AIM OF THE TASK:
Repeat, line for line, the entries printed below.

PROVIDED INFORMATION:

##########

(* ===== verification/Iso2Status.v ===== *)
(** Physical values and the status elements of the ISO 15118-2 messages:
    src/lib/everest/cbv2g/lib/cbv2g/iso_2/iso2_msgDef{Datatypes,Encoder,Decoder}.c. *)

From stdpp Require Import base list numbers.
From Stdlib Require Import ZArith Lia Bool.
From S2P Require Import Prelude.
From S2P Require Import ExiErrors.
From S2P Require Import Bitstream.
From S2P Require Import Basetypes.
From S2P Require Import BasetypesEncoder.
From S2P Require Import BasetypesDecoder.
From S2P Require Import TypesDecoder.
From S2P Require Import Elements.
From S2P Require Import Codec.
From S2P Require Import Fields.
From S2P Require Import Arrays.
From S2P Require Import Lenient.
From S2P Require Import StructTactics.
From S2P Require Import MessageSizes.

Local Open Scope Z_scope.
Local Open Scope c_scope.

(** ** PhysicalValueType *)

Module PhysicalValueType.

Record iso2_PhysicalValueType : Type := mk {
  Multiplier : Z;
  Unit : Z;
  Value : Z
}.

#[export] Instance fields : Struct iso2_PhysicalValueType := fun r =>
  mk (Multiplier r) (Unit r) (Value r).

Definition init_iso2_PhysicalValueType (t : iso2_PhysicalValueType) : iso2_PhysicalValueType :=
  t.

Definition encode_iso2_PhysicalValueType_step (m : iso2_PhysicalValueType) (grammar_id : Z) : M exi_bitstream_t (ctl Z) :=
  match grammar_id with
  | 66 =>
    exi_basetypes_encoder_nbit_uint 1 0;;
    enc_simple (exi_basetypes_encoder_nbit_uint 3 (u32 (u32 (Multiplier m) - -3)));;
    ret (Goto 67)
  | 67 =>
    exi_basetypes_encoder_nbit_uint 1 0;;
    enc_simple (exi_basetypes_encoder_nbit_uint 3 (u32 (Unit m)));;
    ret (Goto 68)
  | 68 =>
    exi_basetypes_encoder_nbit_uint 1 0;;
    enc_simple (exi_basetypes_encoder_integer_16 (Value m));;
    ret (Goto 3)
  | 3 =>
    exi_basetypes_encoder_nbit_uint 1 0;; ret Done
  | _ => fail EXI_ERROR__UNKNOWN_GRAMMAR_ID
  end.

Definition encode_iso2_PhysicalValueType (m : iso2_PhysicalValueType) : M exi_bitstream_t unit :=
  run 5 (encode_iso2_PhysicalValueType_step m) 66.

Definition decode_iso2_PhysicalValueType_66 : M (exi_bitstream_t * iso2_PhysicalValueType) (ctl Z) :=
  let! eventCode := event 1 in
  match eventCode with
  | 0 => at_field Multiplier (put Multiplier) (dec_nbit 3 (fun value => i8 (u32 (value + -3))));; ret (Goto 67)
  | _ => fail EXI_ERROR__UNKNOWN_EVENT_CODE
  end.

Definition decode_iso2_PhysicalValueType_67 : M (exi_bitstream_t * iso2_PhysicalValueType) (ctl Z) :=
  let! eventCode := event 1 in
  match eventCode with
  | 0 => at_field Unit (put Unit) (dec_nbit 3 id);; ret (Goto 68)
  | _ => fail EXI_ERROR__UNKNOWN_EVENT_CODE
  end.

Definition decode_iso2_PhysicalValueType_68 : M (exi_bitstream_t * iso2_PhysicalValueType) (ctl Z) :=
  let! eventCode := event 1 in
  match eventCode with
  | 0 => at_field Value (put Value) decode_exi_type_integer16;; ret (Goto 3)
  | _ => fail EXI_ERROR__UNKNOWN_EVENT_CODE
  end.

Definition decode_iso2_PhysicalValueType_3 : M (exi_bitstream_t * iso2_PhysicalValueType) (ctl Z) :=
  let! eventCode := event 1 in
  match eventCode with
  | 0 => ret Done
  | _ => fail EXI_ERROR__UNKNOWN_EVENT_CODE
  end.

Definition decode_iso2_PhysicalValueType_step (grammar_id : Z) : M (exi_bitstream_t * iso2_PhysicalValueType) (ctl Z) :=
  match grammar_id with
  | 66 => decode_iso2_PhysicalValueType_66
  | 67 => decode_iso2_PhysicalValueType_67
  | 68 => decode_iso2_PhysicalValueType_68
  | 3 => decode_iso2_PhysicalValueType_3
  | _ => fail EXI_ERROR__UNKNOWN_GRAMMAR_ID
  end.

Definition decode_iso2_PhysicalValueType : M (exi_bitstream_t * iso2_PhysicalValueType) unit :=
  assign init_iso2_PhysicalValueType;;
  run 5 decode_iso2_PhysicalValueType_step 66.

Definition Multiplier_codec : Codec Z := offset_i8_codec 3 (-3) 4 ltac:(lia) ltac:(lia).
Definition Unit_codec : Codec Z := enum_codec 3 ltac:(lia).

Definition valid (m : iso2_PhysicalValueType) : Prop :=
  is_valid Multiplier_codec (Multiplier m) /\
  is_valid Unit_codec (Unit m) /\
  is_valid int16_codec (Value m).

Definition shape (t : iso2_PhysicalValueType) : Prop :=
  is_shape Multiplier_codec (Multiplier t) /\
  is_shape Unit_codec (Unit t) /\
  is_shape int16_codec (Value t).

Definition agree (m t : iso2_PhysicalValueType) : Prop :=
  agrees Multiplier_codec (Multiplier m) (Multiplier t) /\
  agrees Unit_codec (Unit m) (Unit t) /\
  agrees int16_codec (Value m) (Value t).

Definition ids : list Z := [66; 67; 68; 3].

(** The object while state number [s] of [ids] is next. *)
Definition progress (m : iso2_PhysicalValueType) (s : nat) (t : iso2_PhysicalValueType) : Prop :=
  field Multiplier_codec (Multiplier m) (0 <? s)%nat (Multiplier t) /\
  field Unit_codec (Unit m) (1 <? s)%nat (Unit t) /\
  field int16_codec (Value m) (2 <? s)%nat (Value t).

Lemma states_PhysicalValueType m : valid m ->
  Forall (fun g => True -> state_ok (encode_iso2_PhysicalValueType_step m) decode_iso2_PhysicalValueType_step ids (fun _ => True) (progress m) (agree m) g) ids.
Proof.
  intros Hm. split_hyps Hm. repeat apply Forall_cons_2; [..|apply Forall_nil_2]; intros Hr.
  - mandatory Multiplier_codec Multiplier (Multiplier m) 1 0.
  - mandatory Unit_codec Unit (Unit m) 1 0.
  - mandatory int16_codec Value (Value m) 1 0.
  - state_done 1 0.
Qed.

##########

EXERCISE ANSWER:
(* ===== verification/Iso2Status.v ===== *)
(** Physical values and the status elements of the ISO 15118-2 messages:
    src/lib/everest/cbv2g/lib/cbv2g/iso_2/iso2_msgDef{Datatypes,Encoder,Decoder}.c. *)

From stdpp Require Import base list numbers.
From Stdlib Require Import ZArith Lia Bool.
From S2P Require Import Prelude.
From S2P Require Import ExiErrors.
From S2P Require Import Bitstream.
From S2P Require Import Basetypes.
From S2P Require Import BasetypesEncoder.
From S2P Require Import BasetypesDecoder.
From S2P Require Import TypesDecoder.
From S2P Require Import Elements.
From S2P Require Import Codec.
From S2P Require Import Fields.
From S2P Require Import Arrays.
From S2P Require Import Lenient.
From S2P Require Import StructTactics.
From S2P Require Import MessageSizes.

Local Open Scope Z_scope.
Local Open Scope c_scope.

(** ** PhysicalValueType *)

Module PhysicalValueType.

Record iso2_PhysicalValueType : Type := mk {
  Multiplier : Z;
  Unit : Z;
  Value : Z
}.

#[export] Instance fields : Struct iso2_PhysicalValueType := fun r =>
  mk (Multiplier r) (Unit r) (Value r).

Definition init_iso2_PhysicalValueType (t : iso2_PhysicalValueType) : iso2_PhysicalValueType :=
  t.

Definition encode_iso2_PhysicalValueType_step (m : iso2_PhysicalValueType) (grammar_id : Z) : M exi_bitstream_t (ctl Z) :=
  match grammar_id with
  | 66 =>
    exi_basetypes_encoder_nbit_uint 1 0;;
    enc_simple (exi_basetypes_encoder_nbit_uint 3 (u32 (u32 (Multiplier m) - -3)));;
    ret (Goto 67)
  | 67 =>
    exi_basetypes_encoder_nbit_uint 1 0;;
    enc_simple (exi_basetypes_encoder_nbit_uint 3 (u32 (Unit m)));;
    ret (Goto 68)
  | 68 =>
    exi_basetypes_encoder_nbit_uint 1 0;;
    enc_simple (exi_basetypes_encoder_integer_16 (Value m));;
    ret (Goto 3)
  | 3 =>
    exi_basetypes_encoder_nbit_uint 1 0;; ret Done
  | _ => fail EXI_ERROR__UNKNOWN_GRAMMAR_ID
  end.

Definition encode_iso2_PhysicalValueType (m : iso2_PhysicalValueType) : M exi_bitstream_t unit :=
  run 5 (encode_iso2_PhysicalValueType_step m) 66.

Definition decode_iso2_PhysicalValueType_66 : M (exi_bitstream_t * iso2_PhysicalValueType) (ctl Z) :=
  let! eventCode := event 1 in
  match eventCode with
  | 0 => at_field Multiplier (put Multiplier) (dec_nbit 3 (fun value => i8 (u32 (value + -3))));; ret (Goto 67)
  | _ => fail EXI_ERROR__UNKNOWN_EVENT_CODE
  end.

Definition decode_iso2_PhysicalValueType_67 : M (exi_bitstream_t * iso2_PhysicalValueType) (ctl Z) :=
  let! eventCode := event 1 in
  match eventCode with
  | 0 => at_field Unit (put Unit) (dec_nbit 3 id);; ret (Goto 68)
  | _ => fail EXI_ERROR__UNKNOWN_EVENT_CODE
  end.

Definition decode_iso2_PhysicalValueType_68 : M (exi_bitstream_t * iso2_PhysicalValueType) (ctl Z) :=
  let! eventCode := event 1 in
  match eventCode with
  | 0 => at_field Value (put Value) decode_exi_type_integer16;; ret (Goto 3)
  | _ => fail EXI_ERROR__UNKNOWN_EVENT_CODE
  end.

Definition decode_iso2_PhysicalValueType_3 : M (exi_bitstream_t * iso2_PhysicalValueType) (ctl Z) :=
  let! eventCode := event 1 in
  match eventCode with
  | 0 => ret Done
  | _ => fail EXI_ERROR__UNKNOWN_EVENT_CODE
  end.

Definition decode_iso2_PhysicalValueType_step (grammar_id : Z) : M (exi_bitstream_t * iso2_PhysicalValueType) (ctl Z) :=
  match grammar_id with
  | 66 => decode_iso2_PhysicalValueType_66
  | 67 => decode_iso2_PhysicalValueType_67
  | 68 => decode_iso2_PhysicalValueType_68
  | 3 => decode_iso2_PhysicalValueType_3
  | _ => fail EXI_ERROR__UNKNOWN_GRAMMAR_ID
  end.

Definition decode_iso2_PhysicalValueType : M (exi_bitstream_t * iso2_PhysicalValueType) unit :=
  assign init_iso2_PhysicalValueType;;
  run 5 decode_iso2_PhysicalValueType_step 66.

Definition Multiplier_codec : Codec Z := offset_i8_codec 3 (-3) 4 ltac:(lia) ltac:(lia).
Definition Unit_codec : Codec Z := enum_codec 3 ltac:(lia).

Definition valid (m : iso2_PhysicalValueType) : Prop :=
  is_valid Multiplier_codec (Multiplier m) /\
  is_valid Unit_codec (Unit m) /\
  is_valid int16_codec (Value m).

Definition shape (t : iso2_PhysicalValueType) : Prop :=
  is_shape Multiplier_codec (Multiplier t) /\
  is_shape Unit_codec (Unit t) /\
  is_shape int16_codec (Value t).

Definition agree (m t : iso2_PhysicalValueType) : Prop :=
  agrees Multiplier_codec (Multiplier m) (Multiplier t) /\
  agrees Unit_codec (Unit m) (Unit t) /\
  agrees int16_codec (Value m) (Value t).

Definition ids : list Z := [66; 67; 68; 3].

(** The object while state number [s] of [ids] is next. *)
Definition progress (m : iso2_PhysicalValueType) (s : nat) (t : iso2_PhysicalValueType) : Prop :=
  field Multiplier_codec (Multiplier m) (0 <? s)%nat (Multiplier t) /\
  field Unit_codec (Unit m) (1 <? s)%nat (Unit t) /\
  field int16_codec (Value m) (2 <? s)%nat (Value t).

Lemma states_PhysicalValueType m : valid m ->
  Forall (fun g => True -> state_ok (encode_iso2_PhysicalValueType_step m) decode_iso2_PhysicalValueType_step ids (fun _ => True) (progress m) (agree m) g) ids.
Proof.
  intros Hm. split_hyps Hm. repeat apply Forall_cons_2; [..|apply Forall_nil_2]; intros Hr.
  - mandatory Multiplier_codec Multiplier (Multiplier m) 1 0.
  - mandatory Unit_codec Unit (Unit m) 1 0.
  - mandatory int16_codec Value (Value m) 1 0.
  - state_done 1 0.
Qed.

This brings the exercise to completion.